TABLE 4

Binding affinities (K_i; micromolar) for selected compounds at α adrenergic receptors

Values for α_1A-, α_1B-, and α_2B-receptors determined by NovaScreen Biosciences, using their standard protocols as described for Table 3. Values for α_2A and α_2B receptors were conducted at Alcon and are the mean of at least three experiments ± S.E.M. where appropriate.

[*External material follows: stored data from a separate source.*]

(** * app.js: gesture classifier, forced-shape override and particle field

    A shallow embedding of the gesture-to-shape core of [src/app.js]:

    - the JavaScript side ([onHandResults], [detectGesture],
      [isFingerExtended], [isThumbExtended], [forceShape],
      [updateParticleColors], the [gestureMap] of [animate]) runs in a
      small state-and-exception monad over the global [state] object and
      the browser's timer queue;
    - the GLSL vertex shader returned by [getParticleVertexShader] is a
      function on real vectors (module [Shader]);
    - [createParticleSystem], [onWindowResize] and [animate] are functions
      on the arrays and the camera they write, [createStarField] and the
      particle fragment shader functions on reals (modules [Sky] and
      [Fragment]); a draw of the particle system maps the vertex shader
      over the geometry's attributes ([drawParticles]).

    Numbers are idealised: JavaScript numbers are exact rationals ([Q]) and
    GLSL floats are real numbers ([R]); rounding is outside the model.  DOM
    effects (the status line, the menus) are not state the core reads back
    and are left out. *)

From Stdlib Require Import String List Bool Arith ZArith NArith PArith.
From Stdlib Require Import QArith Qminmax Qabs Reals Lia Psatz.
Import ListNotations.

Local Open Scope string_scope.

(** ** Numbers of the JavaScript side *)

(** [a < b] on JavaScript numbers. *)
Definition Qltb (a b : Q) : bool := negb (Qle_bool b a).

(** ** Data model *)

(** One tracked landmark: [{x, y, z}] in normalised camera space. *)
Record Landmark := mkLandmark { lx : Q; ly : Q; lz : Q }.

(** [THREE.Vector3], as far as the core uses it. *)
Record Vector3 := mkVector3 { vx : Q; vy : Q; vz : Q }.

(** The [GESTURES] table: the values are the strings kept in
    [state.currentGesture]. *)
Module GESTURES.
Definition NONE := "none".
Definition FIST := "fist".
Definition OPEN := "open".
Definition PEACE := "peace".
Definition METAL := "metal".
End GESTURES.

(** The global [state] object.  [forcedShapeTimer] is [null] or the handle
    [setTimeout] returned, a positive integer, hence truthy. *)
Record State := mkState {
  handPosition : Vector3;
  currentGesture : string;
  customText : string;
  isForcedShape : bool;
  forcedShapeTimer : option positive;
  time : Q;
  particleCount : nat
}.

(** [state] as the script initialises it, for a window [innerWidth] wide. *)
Definition initialState (innerWidth : nat) : State :=
  {| handPosition := mkVector3 0 0 0;
     currentGesture := "none";
     customText := "I LOVE U";
     isForcedShape := false;
     forcedShapeTimer := None;
     time := 0;
     particleCount := if Nat.ltb innerWidth 768 then 2000 else 4000 |}.

(** The browser's timer queue.  The program passes one function only to
    [setTimeout], the arrow function of [forceShape]. *)
Inductive callback := revertForcedShape.

Record Timer := mkTimer { handle : positive; due : N; action : callback }.

(** What a handler runs against: the [state] object, the clock in
    milliseconds, the pending timers in the order they were set, and the next
    handle [setTimeout] gives out. *)
Record World := mkWorld {
  state : State;
  clock : N;
  timers : list Timer;
  nextHandle : positive
}.

Definition initialWorld (innerWidth : nat) : World :=
  {| state := initialState innerWidth; clock := 0%N; timers := [];
     nextHandle := 1%positive |}.

(** ** A monad for handlers: global state and thrown exceptions

    A JavaScript [throw] does not undo the assignments made before it, so a
    computation returns the world it reached together with its completion. *)

Inductive exn := TypeError.

Inductive completion (A : Type) :=
| Normal (a : A)
| Throw (e : exn).
Arguments Normal {A} a.
Arguments Throw {A} e.

Definition JS (A : Type) : Type := World -> completion A * World.

Definition ret {A} (a : A) : JS A := fun w => (Normal a, w).

Definition throw {A} (e : exn) : JS A := fun w => (Throw e, w).

Definition bind {A B} (c : JS A) (k : A -> JS B) : JS B :=
  fun w =>
    match c w with
    | (Normal a, w') => k a w'
    | (Throw e, w') => (Throw e, w')
    end.

Declare Scope js_scope.
Delimit Scope js_scope with js.
Notation "x <- c ;; k" := (bind c (fun x => k))
  (at level 61, c at next level, right associativity) : js_scope.
Notation "c ;; k" := (bind c (fun _ => k))
  (at level 61, right associativity) : js_scope.
Local Open Scope js_scope.

(** Reading and assigning the fields of [state]. *)
Definition getState : JS State := fun w => (Normal (state w), w).

Definition modifyState (f : State -> State) : JS unit :=
  fun w => (Normal tt,
            {| state := f (state w); clock := clock w; timers := timers w;
               nextHandle := nextHandle w |}).

Definition set_handPosition_x (v : Q) (s : State) : State :=
  {| handPosition := mkVector3 v (vy (handPosition s)) (vz (handPosition s));
     currentGesture := currentGesture s; customText := customText s;
     isForcedShape := isForcedShape s; forcedShapeTimer := forcedShapeTimer s;
     time := time s; particleCount := particleCount s |}.

Definition set_handPosition_y (v : Q) (s : State) : State :=
  {| handPosition := mkVector3 (vx (handPosition s)) v (vz (handPosition s));
     currentGesture := currentGesture s; customText := customText s;
     isForcedShape := isForcedShape s; forcedShapeTimer := forcedShapeTimer s;
     time := time s; particleCount := particleCount s |}.

Definition set_handPosition_z (v : Q) (s : State) : State :=
  {| handPosition := mkVector3 (vx (handPosition s)) (vy (handPosition s)) v;
     currentGesture := currentGesture s; customText := customText s;
     isForcedShape := isForcedShape s; forcedShapeTimer := forcedShapeTimer s;
     time := time s; particleCount := particleCount s |}.

Definition set_currentGesture (g : string) (s : State) : State :=
  {| handPosition := handPosition s;
     currentGesture := g; customText := customText s;
     isForcedShape := isForcedShape s; forcedShapeTimer := forcedShapeTimer s;
     time := time s; particleCount := particleCount s |}.

Definition set_isForcedShape (b : bool) (s : State) : State :=
  {| handPosition := handPosition s;
     currentGesture := currentGesture s; customText := customText s;
     isForcedShape := b; forcedShapeTimer := forcedShapeTimer s;
     time := time s; particleCount := particleCount s |}.

Definition set_forcedShapeTimer (t : option positive) (s : State) : State :=
  {| handPosition := handPosition s;
     currentGesture := currentGesture s; customText := customText s;
     isForcedShape := isForcedShape s; forcedShapeTimer := t;
     time := time s; particleCount := particleCount s |}.

(** [o.f] for an [o] that an array lookup produced: reading a property of
    [undefined] throws a [TypeError]. *)
Definition member {A} (o : option Landmark) (f : Landmark -> A) : JS A :=
  match o with
  | Some l => ret (f l)
  | None => throw TypeError
  end.

(** ** The gesture classifier *)

(** [isFingerExtended(landmarks, tipIdx, baseIdx)]. *)
Definition isFingerExtended (landmarks : list Landmark) (tipIdx baseIdx : nat)
  : JS bool :=
  let tip := nth_error landmarks tipIdx in
  let base := nth_error landmarks baseIdx in
  tip_y <- member tip ly ;;
  base_y <- member base ly ;;
  ret (Qltb tip_y (base_y - 0.05)).

(** [isThumbExtended(landmarks)]. *)
Definition isThumbExtended (landmarks : list Landmark) : JS bool :=
  let tip := nth_error landmarks 4 in
  let base := nth_error landmarks 2 in
  tip_x <- member tip lx ;;
  base_x <- member base lx ;;
  ret (Qltb 0.05 (Qabs (tip_x - base_x))).

(** The [fingers] object of [detectGesture]. *)
Record Fingers := mkFingers {
  thumb : bool; index : bool; middle : bool; ring : bool; pinky : bool
}.

Definition fingerStates (landmarks : list Landmark) : JS Fingers :=
  t <- isThumbExtended landmarks ;;
  i <- isFingerExtended landmarks 8 5 ;;
  m <- isFingerExtended landmarks 12 9 ;;
  r <- isFingerExtended landmarks 16 13 ;;
  p <- isFingerExtended landmarks 20 17 ;;
  ret (mkFingers t i m r p).

(** [detectGesture(landmarks)]. *)
Definition detectGesture (landmarks : list Landmark) : JS string :=
  fingers <- fingerStates landmarks ;;
  if index fingers && negb (middle fingers) && negb (ring fingers)
     && pinky fingers
  then ret GESTURES.METAL
  else if index fingers && middle fingers && negb (ring fingers)
          && negb (pinky fingers)
  then ret GESTURES.PEACE
  else if negb (index fingers) && negb (middle fingers)
          && negb (ring fingers) && negb (pinky fingers)
  then ret GESTURES.FIST
  else if index fingers && middle fingers && ring fingers && pinky fingers
  then ret GESTURES.OPEN
  else s <- getState ;; ret (currentGesture s).

(** The tracker's [results]: [multiHandLandmarks] is absent ([None]) or an
    array with one landmark array for each hand. *)
Record Results := mkResults {
  multiHandLandmarks : option (list (list Landmark))
}.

Compound	α_1A^a	α_1B^b	α_2A^c [IC₅₀]	α_2B^d	α_2C^c [IC₅₀]
5-MeODMT	>10	>10	13.5 ± 1.40	∼1	6.93 ± 3.63
5-HOAMT	>10	>10	29.6 ± 3.62	>10	10.4 ± 3.36
5-MeOAMT	>10	>10	21.2 ± 12.3	>1	>10
R-DOI	>10	>10	>10	2.11	10.1 ± 0.60
Apraclonidine			0.033 ± 0.005		0.195 ± 0.069
Brimonidine			0.027 ± 0.005		0.434 ± 0.088

↵ a Radioligand [³H]7-MeO-prazosin, rat cerebral cortex.
↵ b [³H]7-MeO-prazosin, rat liver.
↵ c [³H]Clonidine, cloned human receptor.
↵ d [³H]MK-912 [(2S, 12bS)1′,3′-dimethylspiro (1,3,4,5′6,6′,7,12b-octahydro-2H-benzo [b]furo[2,3-a]quinolizine)-2,4′-pyrimidin-2′-one], NG108 neuroblastoma cells.